**Aim of the task**
Search the material below for the string "Instance" and copy each line where it appears.

**Excerpted data**
(* ===== verification/SyncStateFixture.v ===== *)
(** The command on the fixture of the migration, and the witnesses of its theorems. *)

From S2P Require Import Prelude GoStrings Digest GoEncoding GoTime Base64 Provider Paths Effects Json Envelope StateManifest StateManifestProps StateMigration StateMigrationSteps StateMigrationProps StateMigrationRecovery StateMigrationFixture SyncStateCmd SyncStateProps.
#[local] Open Scope go_scope.
#[local] Existing Instance toy_sha.

(** The manifest is at [/k/m], its text is ["M"]; the signing key is at [/k/s]. *)
Definition cx_fs : tree := <["/k" := NDir]> (<["/k/m" := NFile "M"]> (<["/k/s" := NFile (zeros 64)]> mx_fs)).
Definition cx_row : jtree := JObject [("path", JLeaf (Some "a.json")); ("size", JLeaf None); ("sha256", JLeaf (Some "h"))].
Definition cx_tree : jtree :=
  JObject ((λ k, (k, if bool_decide (k = "files") then JArray [cx_row] else JLeaf (Some "x"))) <$> root_keys).
#[local] Instance cx_json : StateCmdJson := {
  tokens b := (tokens_of (if bool_decide (b = "M") then cx_tree else JObject [("a", JArray [JObject [("b", JLeaf None); ("b", JLeaf None)]])]), true);
  unmarshal_members b := Some (list_to_map ((λ k, (k, if bool_decide (k = "files") then "F" else "x")) <$>
    (if bool_decide (b = "M") then root_keys else file_keys)));
  unmarshal_elements b := Some ["R"];
  decode_state_manifest b := Some (mx_manifest, true);
  decode_signature b := Some (Some (StdEncoding (sm_Sig mx_manifest)));
  unmarshal_journal := mx_decode 6;
  marshal_request r := Some ("migrate " +:+ cr_StatePath r +:+ " " +:+ cr_SourceHash r);
  marshal_result r := Some (mr_Phase r) }.
Definition cx_env (outcomes : nat → outcome) : state_env := {|
  se_mig := mx_env outcomes; se_getenv _ := "session"; se_now := mx_now; se_random := Some (zeros 16);
  se_parse _ := Some (mkURL "https" "hub" "hub" false "" "" "" false "" ""); se_print _ := "https://hub/operator/executor-envelope";
  se_marshal := Body; se_post _ _ := reply 200 (Some "accepted"); se_print_ok _ := true |}.
Definition cx_options (execute remote : bool) : syncStateMigrateOptions := {|
  mo_to := "v2"; mo_stateManifest := "/k/m"; mo_journal := mx_jp; mo_state := ""; mo_publicKey := hex_encode (ed_public (zeros 64));
  mo_role := "owner"; mo_audience := "migrate"; mo_operationID := "op-1"; mo_execute := execute; mo_remoteExecute := remote;
  mo_executorURL := "https://hub"; mo_operatorSession := ""; mo_signingKey := "/k/s"; mo_format := "table" |}.
Definition cx_world : state_world := mkStateWorld (mkMW cx_fs 0) [] [].
Definition cx_run (outcomes : nat → outcome) (execute remote : bool) : state_world * result state_error unit :=
  migrate_run (MJ := mx_json 6) (cx_env outcomes) (cx_options execute remote) cx_world.

Lemma repeated_keys_found_witness :
  detectJSONDuplicateKeys "M" = None ∧ detectJSONDuplicateKeys "N" ≠ None.
Proof.
  split.
  - apply (repeated_keys_found "M" cx_tree); vm_compute; reflexivity.
  - intros H. apply (repeated_keys_found "N" (JObject [("a", JArray [JObject [("b", JLeaf None); ("b", JLeaf None)]])])) in H;
      [vm_compute in H; discriminate|vm_compute; reflexivity].
Defined.
Lemma offline_by_default_witness :
  length (sw_sent (cx_run (λ _, Fine) false true).1) = 1 ∧ mw_fs (sw_mig (cx_run (λ _, Fine) false true).1) = cx_fs.
Proof.
  split; [vm_compute; reflexivity|].
  exact (proj1 (offline_by_default (MJ := mx_json 6) (cx_env (λ _, Fine)) (cx_options false true) cx_world _ _ eq_refl (surjective_pairing _))).
Defined.
Lemma cx_resolved : resolveCLIStateMigrationPath mx_manifest "" = Ok (mx_src, row_of "a.json" mx_raw).
Proof. vm_compute. reflexivity. Qed.
Lemma cx_parsed : parse_state_manifest "M" = Ok mx_manifest.
Proof. vm_compute. reflexivity. Qed.
Lemma execute_crash_safe_witness :
  (cx_run (λ _, Fine) true false).2 = Ok () ∧
  migrated (MJ := mx_json 6) (mx_env (λ _, Fine)) mx_src mx_jp "op-1" mx_raw mx_now (Some mx_manifest)
    (mw_fs (sw_mig (cx_run (λ _, Fine) true false).1)).
Proof.
  assert (E : (cx_run (λ _, Fine) true false).2 = Ok ()) by (vm_compute; reflexivity). split; [exact E|].
  pose proof (execute_crash_safe (MJ := mx_json 6) (cx_env (λ _, Fine)) (cx_options true false) mx_raw mx_manifest "M" mx_src
    (row_of "a.json" mx_raw) mx_jp cx_world _ _ eq_refl (surjective_pairing _)) as H.
  assert (Hf : file_at (cx_env (λ _, Fine)) cx_fs "/k/m" "M") by (exists "/k/m"; split; vm_compute; reflexivity).
  assert (Hj : normalizeCLIStateMigrationPath sx_env mx_jp = Ok mx_jp) by (vm_compute; reflexivity).
  assert (Hu : untouched mx_src mx_jp mx_raw cx_fs) by (split; [|split]; vm_compute; reflexivity).
  specialize (H Hf cx_parsed cx_resolved Hj Hu mx_texts_ok (mx_names_ok _)). apply proj2 in H.
  change (migrate_run (MJ := mx_json 6) (cx_env (λ _, Fine)) (cx_options true false) cx_world) with (cx_run (λ _, Fine) true false) in H.
  rewrite E in H. exact H.
Defined.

**Written answer**
#[local] Existing Instance toy_sha.
#[local] Instance cx_json : StateCmdJson := {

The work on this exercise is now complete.